# SANE

## Esmeralda

Hallo!

Nachdem hier so viele schlaue Leute sind, muss ich mal eine Frage loswerden, die mich schon eon paar Tage nervt. Ist aber leider wiedermal ein SANE/Scanner-Problem...  :Sad: 

Ich habe einen Plustek OpticPro UT12-USB-Scanner, der auch schonmal unter Linux gelaufen ist. Jetzt wollte ich diesen wieder einrichten, aber es

klappt irgendwie nicht. Mein Vorgehen: Ganz viel gelesen, Kernel wie in http://www.linux-usb.org/USB-guide/c122.html beschrieben kompiliert, /etc/sane.d/plustek.conf geändert:

[usb] 0x07B3 0x0017

device /dev/usb/scanner0

Modul geladen mit modprobe scanner vendor=0x007b3 product=0x0017 (ist auch geladen), cat /proc/bus/usb/devices gibt:

P:  Vendor=07b3 ProdID=0017 Rev= 1.00

S:  Manufacturer=Plustek Inc.

S:  Product=USB SCANNER

sane-find-scanner sagt:

root@sphinx ts # sane-find-scanner

  # No SCSI scanners found.
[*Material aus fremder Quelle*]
(** [bx.PeersPublicKey = &peersKey] *)
Definition set_PeersPublicKey (bx : Box) (peersKey : key) : Box :=
  {| PublicKey := PublicKey bx;
     PeersPublicKey := Some peersKey;
     privateKey := privateKey bx |}.

(** The error of [Decrypt]. *)
Definition errDecrypt : error :=
  errors_New "Decrypt: cannot decrypt the message".

(** [type Reader struct { bx Box; rd io.Reader }]: the underlying
    reader is the connection of the world. *)
Record Reader : Type := { r_bx : Box }.

(** [type Writer struct { bx Box; wr io.Writer }]. *)
Record Writer : Type := { w_bx : Box }.

Definition NewReader (bx : Box) : Reader := {| r_bx := bx |}.
Definition NewWriter (bx : Box) : Writer := {| w_bx := bx |}.

Record Client : Type := { c_rd : Reader; c_wr : Writer }.
Record Server : Type := { s_rd : Reader; s_wr : Writer }.

Definition NewClient (rd : Reader) (wr : Writer) : Client :=
  {| c_rd := rd; c_wr := wr |}.
Definition NewServer (rd : Reader) (wr : Writer) : Server :=
  {| s_rd := rd; s_wr := wr |}.

(** [NewSecureReader(r, priv, pub)]: the box gets [pub] both as its
    own public key and as the peer's. *)
Definition NewSecureReader (priv pub : key) : Reader :=
  NewReader (NewBoxKeys (Some pub) (Some pub) (Some priv)).

(** [NewSecureWriter(w, priv, pub)]. *)
Definition NewSecureWriter (priv pub : key) : Writer :=
  NewWriter (NewBoxKeys (Some pub) (Some pub) (Some priv)).

(** How the client mode of [main] ends: [log.Fatal(err)], or the
    bytes it printed before the newline. *)
Inductive main_exit : Type :=
| LogFatal (e : error)
| Printed (out : bytes).

(** How a run of [handle] ends in the model: the function returned,
    or the loop was still running when the fuel ran out. *)
Inductive exit : Type := Returned | Running.

Section WithWorld.
Context {S : Type} (io : IO S) (nacl : NaCl).

Definition NewBox : M S (Box * option error) :=
  '(pub, priv, err) <- box_GenerateKey io nacl ;;
  match err with
  | Some e => ret (NewBoxKeys None None None, Some e)
  | None => ret (NewBoxKeys (Some pub) None (Some priv), None)
  end.

Definition Encrypt (b : Box) (m : bytes) : M S (bytes * option error) :=
  '(nonce, _, err) <- rand_Read io (zeros 24) ;;
  match err with
  | Some e => ret ([], Some e)
  | None =>
      peers <- deref (PeersPublicKey b) ;;
      priv <- deref (privateKey b) ;;
      em <- box_Seal nacl nonce m nonce peers priv ;;
      ret (em, None)
  end.

Definition Decrypt (b : Box) (em : bytes) : M S (bytes * option error) :=
  let nonce := fst (go_copy (zeros 24) em) in
  box <- slice_from 24 em ;;
  peers <- deref (PeersPublicKey b) ;;
  priv <- deref (privateKey b) ;;
  r <- box_Open nacl box nonce peers priv ;;
  match r with
  | Some dm => ret (dm, None)
  | None => ret ([], Some errDecrypt)
  end.

(** [Reader.Read(p)]: the buffer after the call, [n] and [err]. *)
Definition Reader_Read (r : Reader) (p : bytes)
  : M S (bytes * nat * option error) :=
  '(p1, n, err) <- conn_Read io p ;;
  match err with
  | Some e => ret (p1, n, Some e)
  | None =>
      em <- slice_to n p1 ;;
      '(dm, err) <- Decrypt (r_bx r) em ;;
      match err with
      | Some e => ret (p1, n, Some e)
      | None =>
          let '(p2, n) := go_copy p1 dm in
          ret (p2, n, None)
      end
  end.

Definition Writer_Write (w : Writer) (p : bytes)
  : M S (nat * option error) :=
  '(em, err) <- Encrypt (w_bx w) p ;;
  match err with
  | Some e => ret (0, Some e)
  | None =>
      '(n, err) <- conn_Write io em ;;
      match err with
      | Some e => ret (n, Some e)
      | None => ret (n, None)
      end
  end.

Definition Client_Read (c : Client) (p : bytes) := Reader_Read (c_rd c) p.
Definition Client_Write (c : Client) (p : bytes) := Writer_Write (c_wr c) p.

(** [Dial(addr)]: the key exchange of the initiator. *)
Definition Dial : M S (option Client * option error) :=
  err <- net_Dial io ;;
  match err with
  | Some e => ret (None, Some e)
  | None =>
      '(bx, err) <- NewBox ;;
      match err with
      | Some e => ret (None, Some e)
      | None =>
          '(key, n, _) <- conn_Read io (zeros 32) ;;
          src <- slice_to n key ;;
          let peersKey := fst (go_copy (zeros 32) src) in
          let bx := set_PeersPublicKey bx peersKey in
          pub <- deref (PublicKey bx) ;;
          '(_, err) <- conn_Write io pub ;;
          match err with
          | Some e => ret (None, Some e)
          | None =>
              ret (Some (NewClient (NewReader bx) (NewWriter bx)), None)
          end
      end
  end.

(** The key exchange of [handle], up to [NewServer]: [None] when
    the function returned before it. *)
Definition handle_exchange : M S (option Server) :=
  '(bx, err) <- NewBox ;;
  match err with
  | Some e => emit (EvPrint e) ;;; ret None
  | None =>
      pub <- deref (PublicKey bx) ;;
      '(_, err) <- conn_Write io pub ;;
      match err with
      | Some e => emit (EvPrint e) ;;; ret None
      | None =>
          '(key, n, err) <- conn_Read io (zeros 32) ;;
          match err with
          | Some e => emit (EvPrint e) ;;; ret None
          | None =>
              src <- slice_to n key ;;
              let peersKey := fst (go_copy (zeros 32) src) in
              let bx := set_PeersPublicKey bx peersKey in
              ret (Some (NewServer (NewReader bx) (NewWriter bx)))
          end
      end
  end.

(** One turn of the echo loop of [handle]: [true] to go on,
    [false] when the function returns. *)
Definition handle_turn (s : Server) : M S bool :=
  '(p, n, err) <- Reader_Read (s_rd s) (zeros MAX_BUFFER) ;;
  match err with
  | Some e =>
      if error_eqb e EOF then ret false
      else emit (EvPrint e) ;;; ret false
  | None =>
      out <- slice_to n p ;;
      '(_, err) <- Writer_Write (s_wr s) out ;;
      match err with
      | Some e => emit (EvPrint e) ;;; ret false
      | None => ret true
      end
  end.

Fixpoint handle_loop (fuel : nat) (s : Server) : M S exit :=
  match fuel with
  | O => ret Running
  | Datatypes.S fuel' =>
      go_on <- handle_turn s ;;
      if go_on then handle_loop fuel' s else ret Returned
  end.

Definition handle (fuel : nat) : M S exit :=
  established <- handle_exchange ;;
  match established with
  | None => ret Returned
  | Some s => handle_loop fuel s
  end.

(** The client mode of [main], for [os.Args = [prog, port, message]]:
    dial, write the message, read the answer into a buffer as long as
    the message, print what was read. *)
Definition main_client (message : bytes) : M S main_exit :=
  '(conn, err) <- Dial ;;
  match err with
  | Some e => ret (LogFatal e)
  | None =>
      match conn with
      | None => panic "invalid memory address or nil pointer dereference"
      | Some c =>
          '(_, err) <- Client_Write c message ;;
          match err with
          | Some e => ret (LogFatal e)
          | None =>
              '(buf, n, err) <- Client_Read c (zeros (length message)) ;;
              match err with
              | Some e => ret (LogFatal e)
              | None =>
                  out <- slice_to n buf ;;
                  ret (Printed out)
              end
          end
      end
  end.
End WithWorld.

End Part000.

(** ** main.go: SecureReader and SecureWriter over a shared key *)

Module MainGo.

Definition errInvalidKeyPair : error :=
  errors_New "Error happen while decrypt the message. It seem like the public/private key pair is invalid.".

Record SecureReader : Type := { r_key : key }.
Record SecureWriter : Type := { w_key : key }.

Section WithWorld.
Context {S : Type} (io : IO S) (nacl : NaCl).

Definition generateSharedKey (priv pub : key) : key :=
  precompute nacl pub priv.

Definition NewSecureReader (priv pub : key) : SecureReader :=
  {| r_key := generateSharedKey priv pub |}.

Definition NewSecureWriter (priv pub : key) : SecureWriter :=
  {| w_key := generateSharedKey priv pub |}.

(** [SecureReader.Read(p)]: the buffer after the call, [n], [err]. *)
Definition SecureReader_Read (r : SecureReader) (p : bytes)
  : M S (bytes * Z * option error) :=
  '(p1, n, err) <- conn_Read io p ;;
  match err with
  | Some e => ret (p1, Z.of_nat n, Some e)
  | None =>
      let em := Trim p1 in
      let nonce := fst (go_copy (zeros 24) em) in
      box <- slice_from 24 em ;;
      r <- box_OpenAfterPrecomputation nacl box nonce (r_key r) ;;
      match r with
      | Some dm =>
          let '(p2, n) := go_copy p1 dm in
          ret (p2, Z.of_nat n, None)
      | None => ret (p1, (-1)%Z, Some errInvalidKeyPair)
      end
  end.

Definition SecureWriter_Write (w : SecureWriter) (p : bytes)
  : M S (Z * option error) :=
  '(nonce, n, err) <- rand_Read io (zeros 24) ;;
  match err with
  | Some e => ret (Z.of_nat n, Some e)
  | None =>
      em <- box_SealAfterPrecomputation nacl nonce p nonce (w_key w) ;;
      '(n, err) <- conn_Write io em ;;
      match err with
      | Some e => ret (Z.of_nat n, Some e)
      | None => ret (Z.of_nat (length em), None)
      end
  end.
End WithWorld.

End MainGo.

(** ** A scripted connection

    A concrete world to run the program on: what the peer sends
    arrives in segments, a read takes from the first segment what fits
    the buffer and leaves the rest for the next read, as a stream
    socket does. *)

Inductive segment : Type :=
| Data (d : bytes)
| Fail (e : error).

Record sim : Type := {
  dial_error : option error;
  inbox : list segment;
  rng : list segment;
  write_errors : list (option error);
  outbox : list bytes
}.

Definition sim_dial (s : sim) : option error * sim := (dial_error s, s).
If you expected something different, make sure that

  # you have loaded a SCSI driver for your SCSI adapter.

found USB scanner (vendor=0x07b3, product=0x0017) at /dev/usb/scanner0

  # Your USB scanner was detected. It may or may not be supported by

  # SANE. Try scanimage -L and read the backend's manpage.

  # Scanners connected to the parallel port or other proprietary ports can't be

  # detected by this program.

Trotzdem will scanimage nicht:

root@sphinx ts # scanimage -L

No scanners were identified. If you were expecting something

different, check that the scanner is plugged in, turned on and detected by the sane-find-scanner tool (if appropriate). Please read the documentation which came with this software (README, FAQ, manpages).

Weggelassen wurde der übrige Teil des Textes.